A cryptic BRCA2 repeated motif binds to HSF2BP oligomers with no impact on meiotic recombination

BRCA2 plays a prominent role in meiotic homologous recombination (HR). Loss of BRCA2 or several of its meiotic partners causes fertility defects. One of these partners, HSF2BP, was recently discovered as expressed physiologically in germline and ectopically produced in cancer cells. It has an N-terminal coiled coil motif involved in direct binding to the protein BRME1, and both HSF2BP and BRME1 are essential for meiotic HR during spermatogenesis. It also interacts through its C-terminal Armadillo (ARM) domain with a conserved region of BRCA2 of unknown function. We analyzed the structural properties and functional consequences of the BRCA2-HSF2BP interaction and tested the emerging model of its involvement in meiosis. We solved the crystal structure of the complex between the BRCA2 fragment that is disordered in solution and the HSF2BP dimeric ARM domain. This revealed two previously unrecognized BRCA2 repeats that each interact with one ARM monomer from two different dimers. BRCA2 binding triggers ARM tetramerization, resulting in a complex containing two BRCA2 fragments connecting two ARM dimers. The 3D structures of the BRCA2 repeats are superimposable, revealing conserved contacts between the BRCA2 residues defining the repeats and the HSF2BP residues lining the groove of the ARM. This large interface is responsible for the nanomolar affinity of the interaction, significantly stronger than any other measured interaction involving BRCA2. Deleting exon 12 from Brca2 , encoding the first repeat, disrupted BRCA2 binding to HSF2BP in vitro and in cells.

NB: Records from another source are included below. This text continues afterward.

(* ===== verification/IpcTypes.v ===== *)
(** * Names, entry bits and table entries (mach/port.h, ipc/port.h, ipc/ipc_entry.h)

    The constants and macros of the public port interface, the layout of the
    32-bit [ie_bits] word of a table entry (generation, rollover point,
    ex-receive bit, capability type, user references) and the generation
    counter that makes port names hard to reuse.

    The configuration modelled is LP64 with port generations (the
    [#ifndef NO_PORT_GEN] branches). *)

From S2P Require Import Prelude.

(** ** Names *)

Definition MACH_PORT_NULL : Z := 0.
Definition MACH_PORT_DEAD : Z := 0xffffffff.
Definition MACH_PORT_VALID (name : Z) : bool :=
  negb (name =? MACH_PORT_NULL) && negb (name =? MACH_PORT_DEAD).
Definition MACH_PORT_INDEX (name : Z) : Z := Z.shiftr name 8.
Definition MACH_PORT_GEN (name : Z) : Z := u32 (Z.shiftl (Z.land name 0xff) 24).
Definition MACH_PORT_MAKE (index gen : Z) : Z :=
  Z.lor (u32 (Z.shiftl index 8)) (Z.shiftr gen 24).

(** ** Rights and types *)

Definition MACH_PORT_RIGHT_SEND : Z := 0.
Definition MACH_PORT_RIGHT_RECEIVE : Z := 1.
Definition MACH_PORT_RIGHT_SEND_ONCE : Z := 2.
Definition MACH_PORT_RIGHT_PORT_SET : Z := 3.
Definition MACH_PORT_RIGHT_DEAD_NAME : Z := 4.
Definition MACH_PORT_RIGHT_LABELH : Z := 5.
Definition MACH_PORT_RIGHT_NUMBER : Z := 6.

Definition MACH_PORT_TYPE (right : Z) : Z := u32 (Z.shiftl 1 (right + 16)).
Definition MACH_PORT_TYPE_NONE : Z := 0.
Definition MACH_PORT_TYPE_SEND : Z := MACH_PORT_TYPE MACH_PORT_RIGHT_SEND.
Definition MACH_PORT_TYPE_RECEIVE : Z := MACH_PORT_TYPE MACH_PORT_RIGHT_RECEIVE.
Definition MACH_PORT_TYPE_SEND_ONCE : Z := MACH_PORT_TYPE MACH_PORT_RIGHT_SEND_ONCE.
Definition MACH_PORT_TYPE_PORT_SET : Z := MACH_PORT_TYPE MACH_PORT_RIGHT_PORT_SET.
Definition MACH_PORT_TYPE_DEAD_NAME : Z := MACH_PORT_TYPE MACH_PORT_RIGHT_DEAD_NAME.
Definition MACH_PORT_TYPE_LABELH : Z := MACH_PORT_TYPE MACH_PORT_RIGHT_LABELH.
Definition MACH_PORT_TYPE_EX_RECEIVE : Z := MACH_PORT_TYPE_LABELH.
Definition MACH_PORT_TYPE_SEND_RECEIVE : Z :=
  Z.lor MACH_PORT_TYPE_SEND MACH_PORT_TYPE_RECEIVE.
Definition MACH_PORT_TYPE_SEND_RIGHTS : Z :=
  Z.lor MACH_PORT_TYPE_SEND MACH_PORT_TYPE_SEND_ONCE.
Definition MACH_PORT_TYPE_PORT_RIGHTS : Z :=
  Z.lor MACH_PORT_TYPE_SEND_RIGHTS MACH_PORT_TYPE_RECEIVE.
Definition MACH_PORT_TYPE_PORT_OR_DEAD : Z :=
  Z.lor MACH_PORT_TYPE_PORT_RIGHTS MACH_PORT_TYPE_DEAD_NAME.
Definition MACH_PORT_TYPE_ALL_RIGHTS : Z :=
  Z.lor MACH_PORT_TYPE_PORT_OR_DEAD MACH_PORT_TYPE_PORT_SET.
Definition MACH_PORT_TYPE_DNREQUEST : Z := 0x80000000.
Definition MACH_PORT_TYPE_SPREQUEST : Z := 0x40000000.
Definition MACH_PORT_TYPE_SPREQUEST_DELAYED : Z := 0x20000000.

(** ** User references (ipc/port.h) *)

Definition MACH_PORT_UREFS_MAX : Z := 2 ^ 16 - 1.

(** [urefs] is a [natural_t], [delta] an [integer_t]: the sums are taken
    modulo 2^32, and the negation is converted to [mach_port_urefs_t]. *)
Definition MACH_PORT_UREFS_OVERFLOW (urefs delta : Z) : bool :=
  (0 <? delta) &&
  ((u32 (urefs + delta) <=? urefs) || (MACH_PORT_UREFS_MAX <=? u32 (urefs + delta))).
Definition MACH_PORT_UREFS_UNDERFLOW (urefs delta : Z) : bool :=
  (delta <? 0) && (urefs <? u32 (- delta)).

(** ** The [ie_bits] word *)

Definition IE_BITS_UREFS_MASK : Z := 0x0000ffff.
Definition IE_BITS_UREFS (bits : Z) : Z := Z.land bits IE_BITS_UREFS_MASK.
Definition IE_BITS_TYPE_MASK : Z := 0x001f0000.
Definition IE_BITS_TYPE (bits : Z) : Z := Z.land bits IE_BITS_TYPE_MASK.
Definition IE_BITS_EXTYPE_MASK : Z := 0x00200000.
Definition IE_BITS_GEN_MASK : Z := 0xff000000.
Definition IE_BITS_GEN (bits : Z) : Z := Z.land bits IE_BITS_GEN_MASK.
Definition IE_BITS_GEN_ONE : Z := 0x04000000.
Definition IE_BITS_ROLL_POS : Z := 22.
Definition IE_BITS_ROLL_BITS : Z := 2.
Definition IE_BITS_ROLL_MASK : Z :=
  Z.shiftl (Z.shiftl 1 IE_BITS_ROLL_BITS - 1) IE_BITS_ROLL_POS.
Definition IE_BITS_ROLL (bits : Z) : Z :=
  Z.lxor (u32 (Z.shiftl (Z.land bits IE_BITS_ROLL_MASK) 8)) IE_BITS_GEN_MASK.

Definition ipc_entry_new_rollpoint (rollbits : Z) : Z :=
  let rollbits := Z.land (u32 (Z.shiftl rollbits IE_BITS_ROLL_POS)) IE_BITS_ROLL_MASK in
  let newgen := u32 (IE_BITS_GEN_MASK + IE_BITS_GEN_ONE) in
  Z.lor newgen rollbits.

Definition ipc_entry_new_gen (oldgen : Z) : Z :=
  let sum := Z.land (u32 (oldgen + IE_BITS_GEN_ONE)) IE_BITS_GEN_MASK in
  let roll := Z.land oldgen IE_BITS_ROLL_MASK in
  Z.lor (sum mod IE_BITS_ROLL oldgen) roll.

Definition ipc_entry_gen_rolled (oldgen newgen : Z) : bool :=
  Z.land newgen IE_BITS_GEN_MASK <? Z.land oldgen IE_BITS_GEN_MASK.

(** ** Entries

    [ie_next] and [ie_request] are two names of one word (a C union): the free
    list link of a free entry, the notification request of one in use. *)

Definition IO_NULL : Z := 0.
Definition IO_DEAD : Z := 2 ^ 64 - 1.
Definition IO_VALID (io : Z) : bool := negb (io =? IO_NULL) && negb (io =? IO_DEAD).
Definition IE_REQ_NONE : Z := 0.
Definition IPC_ENTRY_DIST_MAX : Z := 2 ^ 12 - 1.

Record ipc_entry := mkEntry {
  ie_object : Z;
  ie_bits : Z;
  ie_dist : Z;
  ie_index : Z;
  ie_next : Z
}.
Abbreviation ie_request := ie_next.

#[export] Instance ipc_entry_eq_dec : EqDecision ipc_entry.
Proof. solve_decision. Defined.

Definition ie_zero : ipc_entry := mkEntry IO_NULL 0 0 0 0.
Definition set_ie_object (v : Z) (e : ipc_entry) : ipc_entry :=
  mkEntry v (ie_bits e) (ie_dist e) (ie_index e) (ie_next e).
Definition set_ie_bits (v : Z) (e : ipc_entry) : ipc_entry :=
  mkEntry (ie_object e) v (ie_dist e) (ie_index e) (ie_next e).
Definition set_ie_hash (index dist : Z) (e : ipc_entry) : ipc_entry :=
  mkEntry (ie_object e) (ie_bits e) dist index (ie_next e).
Definition set_ie_next (v : Z) (e : ipc_entry) : ipc_entry :=
  mkEntry (ie_object e) (ie_bits e) (ie_dist e) (ie_index e) v.
Abbreviation set_ie_request := set_ie_next.

(** ** Names *)

(** A generation is the top byte of a word. *)
Definition is_gen (gen : Z) : Prop := exists g, 0 <= g < 256 /\ gen = g * 2 ^ 24.

Lemma make_name index g :
  0 <= index < 2 ^ 24 -> 0 <= g < 256 ->
  MACH_PORT_MAKE index (g * 2 ^ 24) = index * 256 + g.
Proof.
  intros Hi Hg. unfold MACH_PORT_MAKE.
  rewrite Z.shiftl_mul_pow2, u32_id, Z.shiftr_div_pow2, Z.div_mul by lia.
  change (index * 256) with (index * 2 ^ 8). apply lor_add_disjoint.
  rewrite <- (Z.shiftl_mul_pow2 index 8) by lia. apply Z.bits_inj'. intros n Hn.
  rewrite Z.land_spec, Z.bits_0. destruct (decide (n < 8)).
  - by rewrite Z.shiftl_spec_low.
  - rewrite andb_false_iff. right. apply Z.bits_above_log2; [lia|].
    destruct (decide (g = 0)) as [->|]; [simpl; lia|].
    apply Z.log2_lt_pow2; [lia|]. apply Z.lt_le_trans with (2 ^ 8); [lia|].
    apply Z.pow_le_mono_r; lia.
Qed.

Lemma MACH_PORT_GEN_mod name : MACH_PORT_GEN name = name mod 256 * 2 ^ 24.
Proof.
  unfold MACH_PORT_GEN. change 0xff with (Z.ones 8).
  rewrite (Z.land_ones name 8), Z.shiftl_mul_pow2 by lia.
  apply u32_id. pose proof (Z.mod_pos_bound name 256 eq_refl). lia.
Qed.

Lemma MACH_PORT_INDEX_div name : MACH_PORT_INDEX name = name / 256.
Proof. unfold MACH_PORT_INDEX. by rewrite Z.shiftr_div_pow2. Qed.

Lemma make_index index gen :
  0 <= index < 2 ^ 24 -> is_gen gen -> MACH_PORT_INDEX (MACH_PORT_MAKE index gen) = index.
Proof.
  intros Hi (g & Hg & ->). rewrite make_name, MACH_PORT_INDEX_div by done. zlia.
Qed.

Lemma make_gen index gen :
  0 <= index < 2 ^ 24 -> is_gen gen -> MACH_PORT_GEN (MACH_PORT_MAKE index gen) = gen.
Proof.
  intros Hi (g & Hg & ->). rewrite make_name, MACH_PORT_GEN_mod by done. zlia.
Qed.

Lemma make_index_gen name :
  0 <= name < 2 ^ 32 -> MACH_PORT_MAKE (MACH_PORT_INDEX name) (MACH_PORT_GEN name) = name.
Proof.
  intros Hn. rewrite MACH_PORT_INDEX_div, MACH_PORT_GEN_mod, make_name by zlia. zlia.
Qed.

Lemma IE_BITS_GEN_is_gen bits : is_gen (IE_BITS_GEN bits).
Proof.
  unfold IE_BITS_GEN. change IE_BITS_GEN_MASK with (Z.shiftl (Z.ones 8) 24).
  rewrite land_field by lia. exists ((bits / 2 ^ 24) mod 2 ^ 8). split; [|done].
  apply Z.mod_pos_bound. lia.
Qed.

#[export] Hint Resolve IE_BITS_GEN_is_gen : core.

(** C31. Port names are pairs of an index and a generation: packing an index of
    24 bits and a generation and taking the name apart gives them back, and
    every 32-bit name is the pack of its parts. *)
Theorem name_roundtrip (index gen name : Z) :
  0 <= index < 2 ^ 24 -> is_gen gen -> 0 <= name < 2 ^ 32 ->
  MACH_PORT_INDEX (MACH_PORT_MAKE index gen) = index /\
  MACH_PORT_GEN (MACH_PORT_MAKE index gen) = gen /\
  MACH_PORT_MAKE (MACH_PORT_INDEX name) (MACH_PORT_GEN name) = name.
Proof. intros. by rewrite make_index, make_gen, make_index_gen. Qed.

Lemma name_roundtrip_witness :
  MACH_PORT_INDEX (MACH_PORT_MAKE 5 0x13000000) = 5 /\
  MACH_PORT_GEN (MACH_PORT_MAKE 5 0x13000000) = 0x13000000 /\
  MACH_PORT_MAKE (MACH_PORT_INDEX 0x513) (MACH_PORT_GEN 0x513) = 0x513.
Proof.
  apply (name_roundtrip 5 0x13000000 0x513); [lia|by exists 0x13|lia].
Defined.

(** ** Generations *)

(** [b], its successor generation, and so on. *)
Fixpoint gen_sequence (n : nat) (b : Z) : list Z :=
  match n with
  | O => []
  | S n => b :: gen_sequence n (ipc_entry_new_gen b)
  end.

(** Which of the steps roll over. *)
Definition gen_rolls (l : list Z) : list bool :=
  (fun b => ipc_entry_gen_rolled b (ipc_entry_new_gen b)) <$> l.

(** C32. From the rollover point [r] an entry goes through 63 - 16 r generations,
    pairwise distinct, before it rolls over: 63, 47, 31 and 15, one less than
    the comment of ipc_entry.h says. *)
Theorem generation_period (r : Z) :
  0 <= r < 4 ->
  let p := Z.to_nat (63 - 16 * r) in
  let l := gen_sequence p (ipc_entry_new_rollpoint r) in
  NoDup (IE_BITS_GEN <$> l) /\ gen_rolls l = replicate (p - 1) false ++ [true].
Proof.
  intros Hr. assert (r = 0 \/ r = 1 \/ r = 2 \/ r = 3) as [->|[->|[->| ->]]] by lia;
    (split; [apply (bool_decide_unpack _); by vm_compute|by vm_compute]).
Qed.

Lemma generation_period_witness :
  let p := Z.to_nat (63 - 16 * 2) in
  let l := gen_sequence p (ipc_entry_new_rollpoint 2) in
  NoDup (IE_BITS_GEN <$> l) /\ gen_rolls l = replicate (p - 1) false ++ [true].
Proof. apply (generation_period 2). lia. Defined.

However, Brca2Δ12/Δ12 mice with the same deletion were fertile and did not show any meiotic defects, contrary to the prediction from the model positing that HSF2BP acts as a meiotic localizer of BRCA2. We conclude that the high-affinity interaction between BRCA2 and HSF2BP and the resulting HSF2BP oligomerization are not required for RAD51 and DMC1 recombinase localization to meiotic double strand breaks and for productive meiotic HR. ### Competing Interest Statement The authors have declared no competing interest.